▶ _Collected data_:
'''

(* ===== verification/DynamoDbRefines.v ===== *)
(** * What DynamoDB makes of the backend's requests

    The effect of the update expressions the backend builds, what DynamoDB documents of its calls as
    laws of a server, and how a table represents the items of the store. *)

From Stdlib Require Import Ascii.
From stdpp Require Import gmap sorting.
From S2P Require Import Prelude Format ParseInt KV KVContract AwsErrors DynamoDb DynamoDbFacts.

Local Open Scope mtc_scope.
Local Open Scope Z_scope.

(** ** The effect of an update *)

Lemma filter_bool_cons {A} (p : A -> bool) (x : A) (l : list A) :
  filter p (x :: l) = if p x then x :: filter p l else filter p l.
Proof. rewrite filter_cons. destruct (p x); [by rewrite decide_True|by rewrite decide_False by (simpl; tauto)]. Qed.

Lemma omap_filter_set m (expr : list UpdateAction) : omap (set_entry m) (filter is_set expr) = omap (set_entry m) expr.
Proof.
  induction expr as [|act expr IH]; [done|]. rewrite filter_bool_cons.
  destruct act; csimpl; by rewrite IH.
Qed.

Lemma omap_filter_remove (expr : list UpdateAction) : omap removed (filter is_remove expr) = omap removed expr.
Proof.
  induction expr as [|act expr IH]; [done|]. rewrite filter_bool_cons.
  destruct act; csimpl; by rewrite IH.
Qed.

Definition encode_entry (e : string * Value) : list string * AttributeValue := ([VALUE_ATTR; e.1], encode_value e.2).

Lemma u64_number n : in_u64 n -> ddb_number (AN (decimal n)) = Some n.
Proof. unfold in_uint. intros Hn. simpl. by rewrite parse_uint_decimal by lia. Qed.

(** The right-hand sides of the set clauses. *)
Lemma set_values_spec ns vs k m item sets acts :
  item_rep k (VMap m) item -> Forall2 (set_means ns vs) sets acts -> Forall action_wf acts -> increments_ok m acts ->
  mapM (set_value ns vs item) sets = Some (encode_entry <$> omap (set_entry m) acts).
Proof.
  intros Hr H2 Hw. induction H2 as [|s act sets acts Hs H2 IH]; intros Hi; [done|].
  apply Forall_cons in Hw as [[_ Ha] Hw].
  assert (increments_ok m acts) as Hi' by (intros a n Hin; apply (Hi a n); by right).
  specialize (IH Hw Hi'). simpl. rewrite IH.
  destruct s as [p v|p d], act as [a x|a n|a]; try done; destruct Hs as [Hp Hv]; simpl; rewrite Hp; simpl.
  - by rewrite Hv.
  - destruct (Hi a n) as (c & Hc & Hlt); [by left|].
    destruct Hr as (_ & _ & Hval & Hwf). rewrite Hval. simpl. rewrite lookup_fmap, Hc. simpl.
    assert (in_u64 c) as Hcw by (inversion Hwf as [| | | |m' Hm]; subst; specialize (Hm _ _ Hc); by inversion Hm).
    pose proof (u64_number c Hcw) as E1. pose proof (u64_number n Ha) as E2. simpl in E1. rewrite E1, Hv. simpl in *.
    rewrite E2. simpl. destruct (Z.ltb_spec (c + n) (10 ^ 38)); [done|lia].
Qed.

'''

▶ _Your assignment_:
Beginning at the line containing "pose proof (u64_number c", repeat each line exactly through the last line of the entries, and include no other lines.

▶ _Final answer_:
    pose proof (u64_number c Hcw) as E1. pose proof (u64_number n Ha) as E2. simpl in E1. rewrite E1, Hv. simpl in *.
    rewrite E2. simpl. destruct (Z.ltb_spec (c + n) (10 ^ 38)); [done|lia].
Qed.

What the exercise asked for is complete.